ANTT esclarece boatos sobre Free Flow
Foto: Band Paraná
A Agência Nacional de Transportes Terrestres (ANTT) negou, em comunicado publicado em seu site oficial, que o sistema de pedágio eletrônico por livre passagem (Free Flow) tenha sido suspenso ou que multas por evasão de pedágio tenham sido canceladas nas rodovias brasileiras.
A manifestação ocorreu após a circulação de mensagens em redes sociais e aplicativos que afirmavam, de forma equivocada, que o modelo estaria sendo abandonado e que as penalidades aplicadas a motoristas inadimplentes teriam sido anuladas.
ANTT nega cancelamento de multas
Segundo a ANTT, não houve cancelamento ou anulação de multas por evasão de pedágio, o pagamento das tarifas continua obrigatório e o sistema segue em plena operação nos trechos onde foi implantado.
A agência reforça que a infração por evasão de pedágio permanece prevista no Código de Trânsito Brasileiro e que o usuário que passar pelos pórticos de cobrança deve quitar o valor devido dentro do prazo estabelecido para evitar encargos adicionais.
Suspensão em estudo é técnica e temporária
No âmbito do governo federal, o Conselho Nacional de Trânsito (Contran) analisa uma medida de caráter técnico e temporário para prorrogar, até dezembro, o prazo de integração entre diferentes sistemas tecnológicos utilizados na identificação e cobrança do Free Flow.
De acordo com a ANTT, essa eventual resolução não suspende o funcionamento do modelo, não cancela multas já emitidas nem elimina as penalidades previstas em lei, servindo apenas para ajustar a interoperabilidade entre as plataformas.
Sistema regulamentado e mais transparente
No comunicado, a agência afirma que o Free Flow está mais estruturado, seguro e transparente. A ANTT consolidou a regulamentação do modelo, definindo regras claras para pagamento antes, durante ou após a passagem, ampliando os meios de quitação — como PIX, cartão, canais digitais e presenciais — e garantindo prazo de até 30 dias sem cobrança de encargos.

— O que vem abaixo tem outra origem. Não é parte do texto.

(* ===== verification/Changelist.v ===== *)
(** * The changelist

    Models the part of [libevent/evmap.c] that queues, between two calls of
    the backend's dispatch, the changes to be made on descriptors
    ([event_changelist_add_], [event_changelist_del_] and their helpers), and
    the data of [libevent/changelist-internal.h].

    [changes] holds the [n_changes] entries in use of the array, whose
    allocated length is [changes_size].  The [fdinfo] of a descriptor or a
    signal is a word next to its slot in the event map: the index of its entry
    plus one, 0 when it has none.  It is a map from the slot, [(true, sig)] for
    a signal and [(false, fd)] for a descriptor, to that word. *)

From S2P Require Import Prelude MinHeap EventBase Indexed.

(** ** Data *)

Definition EV_CHANGE_ADD : Z := 0x01.
Definition EV_CHANGE_DEL : Z := 0x02.
Definition EV_CHANGE_SIGNAL : Z := EV_SIGNAL.
Definition EV_CHANGE_PERSIST : Z := EV_PERSIST.
Definition EV_CHANGE_ET : Z := EV_ET.

Record event_change := mkChange {
  ch_fd : Z;
  old_events : Z;
  read_change : Z;
  write_change : Z;
  close_change : Z
}.

Definition set_read_change (c : event_change) (v : Z) : event_change :=
  mkChange (ch_fd c) (old_events c) (u8 v) (write_change c) (close_change c).
Definition set_write_change (c : event_change) (v : Z) : event_change :=
  mkChange (ch_fd c) (old_events c) (read_change c) (u8 v) (close_change c).
Definition set_close_change (c : event_change) (v : Z) : event_change :=
  mkChange (ch_fd c) (old_events c) (read_change c) (write_change c) (u8 v).

Record event_changelist := mkChangelist {
  changes : list event_change;
  changes_size : Z;
  fdinfo : gmap (bool * Z) Z
}.

Definition n_changes (cl : event_changelist) : Z := zlen (changes cl).
Definition idxplus1 (cl : event_changelist) (p : (bool * Z)) : Z := default 0 (fdinfo cl !! p).

(** ** Operations *)

(** The words of the slots are not touched: the slots start zeroed. *)
Definition event_changelist_init_ (info : gmap (bool * Z) Z) : event_changelist :=
  mkChangelist [] 0 info.

Definition event_change_get_fdinfo (c : event_change) : (bool * Z) :=
  (has (read_change c) EV_CHANGE_SIGNAL, ch_fd c).

(** [changes_size * 2] is computed in an [int]. *)
Definition event_changelist_grow (mem_ok : bool) (cl : event_changelist)
    : outcome (bool * event_changelist) :=
  new_size ← (if changes_size cl <? 64 then Done 64
              else _ ← assert_c (changes_size cl * 2 <=? INT_MAX); Done (changes_size cl * 2));
  if mem_ok then Done (true, mkChangelist (changes cl) new_size (fdinfo cl))
  else Done (false, cl).

(** The index of the entry, [None] when no entry can be made. *)
Definition event_changelist_get_or_construct (mem_ok : bool) (cl : event_changelist)
    (fd old : Z) (p : (bool * Z)) : outcome (option Z * event_changelist) :=
  if idxplus1 cl p =? 0 then
    _ ← assert_c (n_changes cl <=? changes_size cl);
    '(ok, cl) ← (if n_changes cl =? changes_size cl then event_changelist_grow mem_ok cl
                 else Done (true, cl));
    if negb ok then Done (None, cl) else
    let idx := n_changes cl in
    Done (Some idx, mkChangelist (changes cl ++ [mkChange fd old 0 0 0]) (changes_size cl)
                      (<[p := idx + 1]> (fdinfo cl)))
  else
    let idx := idxplus1 cl p - 1 in
    change ← deref (changes cl !! Z.to_nat idx);
    _ ← assert_c (ch_fd change =? fd);
    Done (Some idx, cl).

(** [change->x = ...] through the pointer returned above. *)
Definition upd_change (cl : event_changelist) (idx : Z) (f : event_change -> event_change)
    : event_changelist :=
  mkChangelist (alter f (Z.to_nat idx) (changes cl)) (changes_size cl) (fdinfo cl).

Definition change_flags (events : Z) : Z :=
  Z.lor EV_CHANGE_ADD (Z.land events (Z.lor EV_ET (Z.lor EV_PERSIST EV_SIGNAL))).

Definition change_add (events : Z) (c : event_change) : event_change :=
  let c := if has events (Z.lor EV_READ EV_SIGNAL)
           then set_read_change c (change_flags events) else c in
  let c := if has events EV_WRITE then set_write_change c (change_flags events) else c in
  if has events EV_CLOSED then set_close_change c (change_flags events) else c.

Definition change_del (events : Z) (c : event_change) : event_change :=
  let c := if has events (Z.lor EV_READ EV_SIGNAL) then
             set_read_change c (if negb (has (old_events c) (Z.lor EV_READ EV_SIGNAL))
                                then 0 else EV_CHANGE_DEL)
           else c in
  let c := if has events EV_WRITE then
             set_write_change c (if negb (has (old_events c) EV_WRITE) then 0 else EV_CHANGE_DEL)
           else c in
  if has events EV_CLOSED then
    set_close_change c (if negb (has (old_events c) EV_CLOSED) then 0 else EV_CHANGE_DEL)
  else c.

Definition event_changelist_add_ (mem_ok : bool) (cl : event_changelist)
    (fd old events : Z) (p : (bool * Z)) : outcome (Z * event_changelist) :=
  '(o, cl) ← event_changelist_get_or_construct mem_ok cl fd old p;
  match o with
  | None => Done (-1, cl)
  | Some idx => Done (0, upd_change cl idx (change_add events))
  end.

Definition event_changelist_del_ (mem_ok : bool) (cl : event_changelist)
    (fd old events : Z) (p : (bool * Z)) : outcome (Z * event_changelist) :=
  '(o, cl) ← event_changelist_get_or_construct mem_ok cl fd old p;
  match o with
  | None => Done (-1, cl)
  | Some idx => Done (0, upd_change cl idx (change_del events))
  end.

(** The loop over [i] from [i] on. *)
Fixpoint remove_all_loop (l : list event_change) (i : Z) (info : gmap (bool * Z) Z)
    : outcome (gmap (bool * Z) Z) :=
  match l with
  | [] => Done info
  | ch :: l =>
      let p := event_change_get_fdinfo ch in
      _ ← assert_c (default 0 (info !! p) =? i + 1);
      remove_all_loop l (i + 1) (<[p := 0]> info)
  end.

Definition event_changelist_remove_all_ (cl : event_changelist) : outcome event_changelist :=
  info ← remove_all_loop (changes cl) 0 (fdinfo cl);
  Done (mkChangelist [] (changes_size cl) info).

Definition event_changelist_freemem_ (cl : event_changelist) : event_changelist :=
  event_changelist_init_ (fdinfo cl).

(** [event_changelist_assert_ok]: the second part runs over the descriptors
    [fds] of the event map. *)
Definition event_changelist_assert_ok_iter (cl : event_changelist) (fd : Z) : outcome unit :=
  if idxplus1 cl (false, fd) =? 0 then Done tt else
  c ← deref (changes cl !! Z.to_nat (idxplus1 cl (false, fd) - 1));
  assert_c (ch_fd c =? fd).

Fixpoint assert_changes (cl : event_changelist) (l : list event_change) (i : Z) : outcome unit :=
  match l with
  | [] => Done tt
  | c :: l =>
      _ ← assert_c (0 <=? ch_fd c);
      _ ← assert_c (idxplus1 cl (event_change_get_fdinfo c) =? i + 1);
      assert_changes cl l (i + 1)
  end.

Fixpoint assert_fds (cl : event_changelist) (fds : list Z) : outcome unit :=
  match fds with
  | [] => Done tt
  | fd :: fds => _ ← event_changelist_assert_ok_iter cl fd; assert_fds cl fds
  end.

Definition event_changelist_assert_ok (cl : event_changelist) (fds : list Z) : outcome unit :=
  _ ← assert_c (n_changes cl <=? changes_size cl);
  _ ← assert_changes cl (changes cl) 0;
  assert_fds cl fds.

(** ** The invariant

    It is stated for descriptors ([(false, fd)]): the only backend here that
    uses a changelist gives its signals to another one. *)

Record changelist_ok (cl : event_changelist) : Prop := {
  cl_size : n_changes cl <= changes_size cl;
  cl_entry : forall i c, changes cl !! i = Some c ->
    0 <= ch_fd c < MAX_FD /\ has (read_change c) EV_CHANGE_SIGNAL = false /\
    idxplus1 cl (false, ch_fd c) = Z.of_nat i + 1;
  cl_info : forall fd, idxplus1 cl (false, fd) <> 0 ->
    exists i c, idxplus1 cl (false, fd) = Z.of_nat i + 1 /\ changes cl !! i = Some c /\ ch_fd c = fd
}.

(** The change queued for a descriptor. *)
Definition change_of (cl : event_changelist) (fd : Z) : option event_change :=
  if idxplus1 cl (false, fd) =? 0 then None
  else changes cl !! Z.to_nat (idxplus1 cl (false, fd) - 1).

Lemma change_of_index cl fd c :
  changelist_ok cl -> change_of cl fd = Some c ->
  exists i, idxplus1 cl (false, fd) = Z.of_nat i + 1 /\ changes cl !! i = Some c /\ ch_fd c = fd.
Proof.
  intros Hok H. unfold change_of in H. case_test_in H; [done|zb].
  destruct (cl_info _ Hok _ E) as (i & c' & Hi & Hc & Hf). exists i.
  rewrite Hi in H. replace (Z.to_nat (Z.of_nat i + 1 - 1)) with i in H by lia.
  rewrite Hc in H. by simplify_eq.
Qed.

Lemma change_of_lookup cl i c :
  changelist_ok cl -> changes cl !! i = Some c -> change_of cl (ch_fd c) = Some c.
Proof.
  intros Hok H. destruct (cl_entry _ Hok _ _ H) as (_ & _ & Hi). unfold change_of. rewrite Hi.
  replace (Z.of_nat i + 1 =? 0) with false by lia.
  by replace (Z.to_nat (Z.of_nat i + 1 - 1)) with i by lia.
Qed.

Lemma changelist_indexed cl :
  changelist_ok cl -> indexed (ch_fd <$> changes cl) (fun fd => idxplus1 cl (false, fd)).
Proof.
  intros Hok. split.
  - intros i fd (c & -> & Hi)%list_lookup_fmap_Some. by destruct (cl_entry _ Hok _ _ Hi) as (? & _ & ?).
  - intros fd (i & c & Hi & Hc & <-)%(cl_info _ Hok). exists i. split; [done|].
    by rewrite list_lookup_fmap, Hc.
Qed.

Lemma changes_NoDup cl : changelist_ok cl -> NoDup (ch_fd <$> changes cl).
Proof. intros Hok. eapply indexed_NoDup, changelist_indexed, Hok. Qed.
(* ===== verification/Select.v ===== *)
(** * The select backend

    Models [libevent/select.c].  An [fd_set] in memory is the list of its bits:
    [FD_SET], [FD_CLR] and [FD_ISSET] outside the allocated bits are a crash.
    [event_fdsz] and the sizes of the copies given to the kernel are in bytes,
    as in the code; [junk] is what fresh memory of [mm_realloc] holds, and
    [mem] says which allocations succeed.  select(2) is a parameter: from
    [nfds] and the two sets, [errno] or the two sets it leaves. *)

From S2P Require Import Prelude MinHeap EventBase EventBaseInv EventBaseOps EventBaseAct EventCheck EventLoopInv EventApi EventSpec Indexed Changelist EpollTable Backend Epoll Dispatch EpollDispatch Poll.

Definition NFDBITS : Z := 64.
Definition sizeof_fd_mask : Z := 8.
Definition SELECT_ALLOC_SIZE (n : Z) : Z := (n + (NFDBITS - 1)) / NFDBITS * sizeof_fd_mask.

Record selectop := mkSelectop {
  event_fds : Z;
  event_fdsz : Z;
  resize_out_sets : bool;
  event_readset_in : list bool;
  event_writeset_in : list bool;
  readset_out_size : Z;
  writeset_out_size : Z
}.

(** ** Memory *)

(** [mm_realloc] to [n] bytes. *)
Definition realloc_set (junk : bool) (n : Z) (l : list bool) : list bool :=
  ztake (8 * n) l ++ replicate (Z.to_nat (8 * n - zlen l)) junk.

(** [memset] to 0 of the bytes from [a] to [b]. *)
Definition clear_bytes (a b : Z) (l : list bool) : list bool :=
  ztake (8 * a) l ++ replicate (Z.to_nat (8 * b - 8 * a)) false ++ zdrop (8 * b) l.

Definition FD_PUT (v : bool) (fd : Z) (l : list bool) : outcome (list bool) :=
  if (0 <=? fd) && (fd <? zlen l) then Done (<[Z.to_nat fd := v]> l) else Crash.
Definition FD_SET := FD_PUT true.
Definition FD_CLR := FD_PUT false.
Definition FD_ISSET (fd : Z) (l : list bool) : bool := default false (l !! Z.to_nat fd).

(** ** Operations *)

(** [mem1] and [mem2]: the two [mm_realloc]. *)
Definition select_resize (mem1 mem2 junk : bool) (s : selectop) (fdsz : Z) : bool * selectop :=
  if negb mem1 then (false, s) else
  let readset_in := realloc_set junk fdsz (event_readset_in s) in
  if negb mem2
  then (false, mkSelectop (event_fds s) (event_fdsz s) (resize_out_sets s) readset_in
                 (event_writeset_in s) (readset_out_size s) (writeset_out_size s))
  else
    (true, mkSelectop (event_fds s) fdsz true
             (clear_bytes (event_fdsz s) fdsz readset_in)
             (clear_bytes (event_fdsz s) fdsz (realloc_set junk fdsz (event_writeset_in s)))
             (readset_out_size s) (writeset_out_size s)).

(** [NULL] when an allocation fails. *)
Definition select_init (mem0 mem1 mem2 junk : bool) : option selectop :=
  if negb mem0 then None else
  let '(ok, s) := select_resize mem1 mem2 junk (mkSelectop 0 0 false [] [] 0 0)
                    (SELECT_ALLOC_SIZE (32 + 1)) in
  if ok then Some s else None.

(** [while (fdsz < size) fdsz *= 2;] *)
Fixpoint double_until (fuel : nat) (fdsz size : Z) : option Z :=
  if fdsz <? size then
    match fuel with O => None | S fuel => double_until fuel (fdsz * 2) size end
  else Some fdsz.
(* ===== verification/Inet.v ===== *)
(** * Internet addresses as text

    Models [evutil_inet_ntop], [evutil_inet_pton], [evutil_parse_sockaddr_port]
    and [evutil_format_sockaddr_port_] of [libevent/evutil.c] (with
    [USE_INTERNAL_NTOP] and [USE_INTERNAL_PTON], as the file defines them).

    An address is the list of its 4 or 16 octets in network order, a string the
    list of its bytes without the NUL.  [sscanf], [strtol] and [atoi] are
    written out for the formats used, with the C library's leniency: white
    space and a sign before a number, [0x] before a hexadecimal one; a number
    that does not fit is taken as glibc does (saturated, then truncated). *)

From S2P Require Import Prelude Ctype HttpText.

Definition DOT : byte := "."%byte.
Definition COLON : byte := ":"%byte.
Definition LBRACKET : byte := "["%byte.
Definition RBRACKET : byte := "]"%byte.
Definition MINUS : byte := "-"%byte.

(** ** The C library *)

(** The longest prefix of characters that satisfy [P], and the rest. *)
Fixpoint span (P : byte -> bool) (l : list byte) : list byte * list byte :=
  match l with
  | [] => ([], [])
  | c :: t => if P c then let '(a, b) := span P t in (c :: a, b) else ([], l)
  end.

Definition hex_fold (l : list byte) : Z := fold_left (fun v c => v * 16 + hex_value c) l 0.

(** [strtol(s, &next, 16)] on a string that starts with a hexadecimal digit: the
    value and [next - s]. *)
Definition strtol16 (l : list byte) : Z * Z :=
  let hex l n := let '(d, _) := span EVUTIL_ISXDIGIT_ l in (Z.min (hex_fold d) INT64_MAX, n + zlen d) in
  match l with
  | z :: x :: d :: t =>
      if bool_decide (z = "0"%byte) && (bool_decide (x = "x"%byte) || bool_decide (x = "X"%byte)) &&
         EVUTIL_ISXDIGIT_ d
      then hex (d :: t) 2 else hex l 0
  | _ => hex l 0
  end.

(** White space and the sign. *)
Definition number_prefix (l : list byte) : bool * list byte :=
  let '(_, l) := span EVUTIL_ISSPACE_ l in
  match l with
  | c :: t => if bool_decide (c = MINUS) then (true, t)
              else if bool_decide (c = PLUS) then (false, t) else (false, l)
  | [] => (false, [])
  end.

(** One ["%u"]. *)
Definition scan_u (l : list byte) : option (Z * list byte) :=
  let '(neg, l) := number_prefix l in
  match span EVUTIL_ISDIGIT_ l with
  | ([], _) => None
  | (d, rest) =>
      let v := Z.min (dec_value d) EV_SIZE_MAX in
      Some (u32 (if neg then - v else v), rest)
  end.

(** One ["."]. *)
Definition scan_dot (l : list byte) : option (list byte) :=
  match l with c :: t => if bool_decide (c = DOT) then Some t else None | [] => None end.

(** [sscanf(s, "%u.%u.%u.%u%c", ...) == 4] and the four numbers. *)
Definition scan_quad (l : list byte) : option (Z * Z * Z * Z) :=
  '(a, l) ← scan_u l; l ← scan_dot l; '(b, l) ← scan_u l; l ← scan_dot l;
  '(c, l) ← scan_u l; l ← scan_dot l; '(d, l) ← scan_u l;
  match l with [] => Some (a, b, c, d) | _ :: _ => None end.

Definition atoi (l : list byte) : Z :=
  let '(neg, l) := number_prefix l in
  let v := Z.min (dec_value (fst (span EVUTIL_ISDIGIT_ l))) INT64_MAX in
  i32 (if neg then - v else v).

(** ["%x"] of a number below 2^16. *)
Definition print_hex (n : Z) : list byte :=
  if n <? 16 then [hex_digit_lower n]
  else if n <? 256 then [hex_digit_lower (n / 16); hex_digit_lower (n mod 16)]
  else if n <? 4096
  then [hex_digit_lower (n / 256); hex_digit_lower (n / 16 mod 16); hex_digit_lower (n mod 16)]
  else [hex_digit_lower (n / 4096); hex_digit_lower (n / 256 mod 16);
        hex_digit_lower (n / 16 mod 16); hex_digit_lower (n mod 16)].

Definition print_quad (a b c d : Z) : list byte :=
  print_dec a ++ DOT :: print_dec b ++ DOT :: print_dec c ++ DOT :: print_dec d.

(** ** [evutil_inet_ntop] *)

Inductive family := AF_INET | AF_INET6 | AF_OTHER (af : Z).

(** [words[i]] *)
Fixpoint words_of (l : list Z) : list Z :=
  match l with
  | a :: b :: l => (a * 256 + b) :: words_of l
  | _ => []
  end.

(** The first loop: from word [i] on, the longest gap found so far.  [cur] is
    the gap being counted. *)
Fixpoint find_gap (ws : list Z) (i : Z) (cur : option (Z * Z)) (pos len : Z) : Z * Z :=
  let close := match cur with
               | Some (p, n) => if len <? n then (p, n) else (pos, len)
               | None => (pos, len)
               end in
  match ws with
  | [] => close
  | w :: ws =>
      if w =? 0
      then find_gap ws (i + 1) (Some (match cur with Some (p, n) => (p, n + 1) | None => (i, 1) end)) pos len
      else find_gap ws (i + 1) None (fst close) (snd close)
  end.

Definition longest_gap (ws : list Z) : Z :=
  let '(pos, len) := find_gap ws 0 None (-1) 0 in
  if len <=? 1 then -1 else pos.

(** The second loop.  In the gap [skip] is set, up to the next word that is not
    0. *)
Fixpoint print_words (ws : list Z) (i gap : Z) (skip : bool) : list byte :=
  match ws with
  | [] => []
  | w :: ws =>
      if skip && (w =? 0) then print_words ws (i + 1) gap true
      else if (w =? 0) && (gap =? i)
      then (if i =? 0 then [COLON] else []) ++ COLON :: print_words ws (i + 1) gap true
      else print_hex w ++ (if i =? 7 then [] else [COLON]) ++ print_words ws (i + 1) gap false
  end.

Definition text6 (octets : list Z) : list byte :=
  let words := words_of octets in
  let word i := nth i words 0 in
  let octet i := nth i octets 0 in
  if (word 0%nat =? 0) && (word 1%nat =? 0) && (word 2%nat =? 0) && (word 3%nat =? 0) &&
     (word 4%nat =? 0) &&
     (((word 5%nat =? 0) && negb (word 6%nat =? 0) && negb (word 7%nat =? 0)) || (word 5%nat =? 0xffff))
  then
    let quad := print_quad (octet 12%nat) (octet 13%nat) (octet 14%nat) (octet 15%nat) in
    if word 5%nat =? 0 then [COLON; COLON] ++ quad
    else [COLON; COLON] ++ print_hex (word 5%nat) ++ COLON :: quad
  else print_words words 0 (longest_gap words) false.

Definition text4 (octets : list Z) : list byte :=
  print_quad (nth 0 octets 0) (nth 1 octets 0) (nth 2 octets 0) (nth 3 octets 0).

(** The string left in [dst], of [len] bytes. *)
Definition evutil_inet_ntop (af : family) (src : list Z) (len : Z) : option (list byte) :=
  match af with
  | AF_INET => let buf := text4 src in if len <=? zlen buf then None else Some buf
  | AF_INET6 =>
      let buf := text6 src in
      if len <? zlen buf then None else Some (ztake (len - 1) buf)
  | AF_OTHER _ => None
  end.

(** ** [evutil_inet_pton] *)

(** [words[i] = v] *)
Definition set_word (i v : Z) (words : list (option Z)) : outcome (list (option Z)) :=
  memwrite i [Some v] words.

(** The loop over the words: [l] is the text at [src], [d] is [eow - src].
    [Done None] is [return 0]. *)
Fixpoint pton_loop (fuel : nat) (l : list byte) (d i gapPos setWords : Z) (words : list (option Z))
    : outcome (option (Z * Z * list (option Z))) :=
  if 0 <? d then
    match fuel with
    | O => Crash
    | S fuel =>
        if 7 <? i then Done None else
        let c := next_char l in
        if EVUTIL_ISXDIGIT_ c then
          let '(r, n) := strtol16 l in
          if 4 <? n then Done None
          else if n =? 0 then Done None
          else if (r <? 0) || (65536 <? r) then Done None
          else
            words ← set_word i (u16 r) words;
            let l := zdrop n l in
            if negb (bool_decide (next_char l = COLON)) && negb (n =? d) then Done None
            else pton_loop fuel (zdrop 1 l) (d - n - 1) (i + 1) gapPos (setWords + 1) words
        else if bool_decide (c = COLON) && (0 <? i) && (gapPos =? -1)
        then pton_loop fuel (zdrop 1 l) (d - 1) i i setWords words
        else if bool_decide (c = COLON) && (i =? 0) && bool_decide (next_char (zdrop 1 l) = COLON) &&
                (gapPos =? -1)
        then pton_loop fuel (zdrop 2 l) (d - 2) i i setWords words
        else Done None
    end
  else Done (Some (gapPos, setWords, words)).

(** The end of the words: the string without the dotted quad, and the quad. *)
Definition end_of_words (src : list byte) : list byte * option (list byte) :=
  match strchr DOT src with
  | None => (src, None)
  | Some (before, after) =>
      let '(digits, rest) := span EVUTIL_ISDIGIT_ (rev before) in
      (rev rest, Some (rev digits ++ DOT :: after))
  end.

(** [memmove] and [memset] over the gap. *)
Definition open_gap (words : list (option Z)) (gapPos gapLen nToMove : Z) : outcome (list (option Z)) :=
  moved ← memread gapPos nToMove words;
  words ← memwrite (gapPos + gapLen) moved words;
  memwrite gapPos (replicate (Z.to_nat gapLen) (Some 0)) words.

Fixpoint octets_of (words : list (option Z)) : outcome (list Z) :=
  match words with
  | [] => Done []
  | w :: words => v ← deref w; rest ← octets_of words; Done (v / 256 :: v mod 256 :: rest)
  end.

Definition pton6 (src : list byte) : outcome (Z * list Z) :=
  if bool_decide (next_char src = DOT) then Done (0, []) else
  let '(head, quad) := end_of_words src in
  let words := replicate 8 None in
  q ← (match quad with
       | None => Done (Some (0, words))
       | Some q =>
           match scan_quad q with
           | None => Done None
           | Some (a, b, c, d) =>
               if (255 <? a) || (255 <? b) || (255 <? c) || (255 <? d) then Done None else
               words ← set_word 6 (Z.lor (Z.shiftl a 8) b) words;
               words ← set_word 7 (Z.lor (Z.shiftl c 8) d) words;
               Done (Some (2, words))
           end
       end);
  match q with
  | None => Done (0, [])
  | Some (setWords, words) =>
      o ← pton_loop (S (length src)) src (zlen head) 0 (-1) setWords words;
      match o with
      | None => Done (0, [])
      | Some (gapPos, setWords, words) =>
          if (8 <? setWords) || ((setWords =? 8) && negb (gapPos =? -1)) ||
             ((setWords <? 8) && (gapPos =? -1)) then Done (0, [])
          else if 0 <=? gapPos then
            let nToMove := setWords - (match quad with Some _ => 2 | None => 0 end) - gapPos in
            let gapLen := 8 - setWords in
            if nToMove <? 0 then Done (-1, []) else
            words ← open_gap words gapPos gapLen nToMove;
            out ← octets_of words;
            Done (1, out)
          else out ← octets_of words; Done (1, out)
      end
  end.

Definition pton4 (src : list byte) : Z * list Z :=
  match scan_quad src with
  | None => (0, [])
  | Some (a, b, c, d) =>
      if (255 <? a) || (255 <? b) || (255 <? c) || (255 <? d) then (0, []) else (1, [a; b; c; d])
  end.

Definition evutil_inet_pton (af : family) (src : list byte) : outcome (Z * list Z) :=
  match af with
  | AF_INET => Done (pton4 src)
  | AF_INET6 => pton6 src
  | AF_OTHER _ => Done (-1, [])
  end.

(** ** Addresses with a port *)

Record sockaddr := mkSockaddr { sa_family : family; sa_addr : list Z; sa_port : Z }.

(** The address part, the port part and whether the address is IPv6; [None] for
    [return -1]. *)
Definition split_address (s : list byte) : option (list byte * option (list byte) * bool) :=
  if bool_decide (next_char s = LBRACKET) then
    match strchr RBRACKET s with
    | None => None
    | Some (before, after) =>
        let addr := zdrop 1 before in
        if 127 <? zlen addr then None else
        Some (addr, if bool_decide (next_char after = COLON) then Some (zdrop 1 after) else None, true)
    end
  else
    match strchr COLON s with
    | None => Some (s, None, false)
    | Some (before, after) =>
        match strchr COLON after with
        | Some _ => Some (s, None, true)
        | None => if 127 <? zlen before then None else Some (before, Some after, false)
        end
    end.

Definition sizeof_sockaddr (is_ipv6 : bool) : Z := if is_ipv6 then 28 else 16.

(** The result, and what is stored in [out] and [*outlen]. *)
Definition evutil_parse_sockaddr_port (ip_as_string : list byte) (outlen : Z)
    : outcome (option (sockaddr * Z)) :=
  match split_address ip_as_string with
  | None => Done None
  | Some (addr_part, port_part, is_ipv6) =>
      let port := match port_part with None => 0 | Some p => atoi p end in
      if (match port_part with None => false | Some _ => (port <=? 0) || (65535 <? port) end)
      then Done None else
      let af := if is_ipv6 then AF_INET6 else AF_INET in
      '(r, addr) ← evutil_inet_pton af addr_part;
      if negb (r =? 1) then Done None
      else if outlen <? sizeof_sockaddr is_ipv6 then Done None
      else Done (Some (mkSockaddr af addr port, sizeof_sockaddr is_ipv6))
  end.

(** [evutil_snprintf(out, outlen, ...)]: the string that fits. *)
Definition snprintf (outlen : Z) (s : list byte) : list byte := ztake (outlen - 1) s.

Definition family_number (af : family) : Z :=
  match af with AF_INET => 2 | AF_INET6 => 10 | AF_OTHER n => n end.

Definition evutil_format_sockaddr_port_ (sa : sockaddr) (outlen : Z) : list byte :=
  match evutil_inet_ntop (sa_family sa) (sa_addr sa) 128, sa_family sa with
  | Some b, AF_INET => snprintf outlen (b ++ COLON :: print_dec (sa_port sa))
  | Some b, AF_INET6 =>
      snprintf outlen (LBRACKET :: b ++ RBRACKET :: COLON :: print_dec (sa_port sa))
  | _, _ =>
      snprintf outlen (bytes_of "<addr with socktype " ++ print_dec (family_number (sa_family sa)) ++ bytes_of ">")
  end.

O regulador também destaca a previsão de ressarcimento em dobro em caso de cobrança indevida e a exigência de alta confiabilidade operacional, que pode chegar a 99%, como forma de dar segurança jurídica às concessionárias e aos usuários.
Inadimplência sob controle, diz setor de concessões
Dados apresentados pela Associação Brasileira de Concessionárias de Rodovias (ABCR) em audiência pública na Câmara dos Deputados indicam que a inadimplência no Free Flow está alinhada a padrões internacionais e tende a cair à medida que o sistema amadurece.
Para a entidade, os números mostram que o modelo vem sendo absorvido gradualmente e que a confiança dos motoristas aumenta com o tempo, à medida que se tornam mais claros os procedimentos de cobrança e os canais de atendimento.
"Mais Free Flow significa pagar menos", afirma ABCR
Na mesma audiência, o presidente da ABCR, Marco Aurélio Barcelos, contestou a percepção de que a instalação de novos pórticos serviria apenas para elevar a arrecadação. "A ideia de que mais pórticos significa mais arrecadação não é verdade. Mais pórticos significam redução do valor em cada ponto. No fim, mais pessoas pagam, mas pagam menos", afirmou.
Ele acrescentou que hoje há concentração do pagamento em um número menor de usuários e que a expansão do Free Flow ajuda a distribuir melhor os custos. "O Free Flow corrige isso. Quanto mais expandimos o modelo, mais justa e equilibrada fica a tarifa", disse Barcelos, ao defender maior proporcionalidade e equidade na divisão dos encargos entre os motoristas.
Modelo de pedágio se consolida nas rodovias
O sistema de livre passagem já é adotado em diversos países e, segundo a ANTT, integra um processo mais amplo de modernização da infraestrutura rodoviária no Brasil, com o objetivo de eliminar filas em praças de pedágio, dar mais fluidez e previsibilidade às viagens e cobrar valores proporcionais ao trecho efetivamente percorrido.
No comunicado, a agência ressalta que os ajustes regulatórios em discussão são esperados em qualquer política pública inovadora e têm foco em aprimorar a integração entre sistemas, ampliar meios de pagamento, fortalecer a comunicação com o usuário e garantir interoperabilidade nacional. Na avaliação do órgão, essas medidas reforçam a credibilidade do Free Flow, em vez de apontar para seu abandono.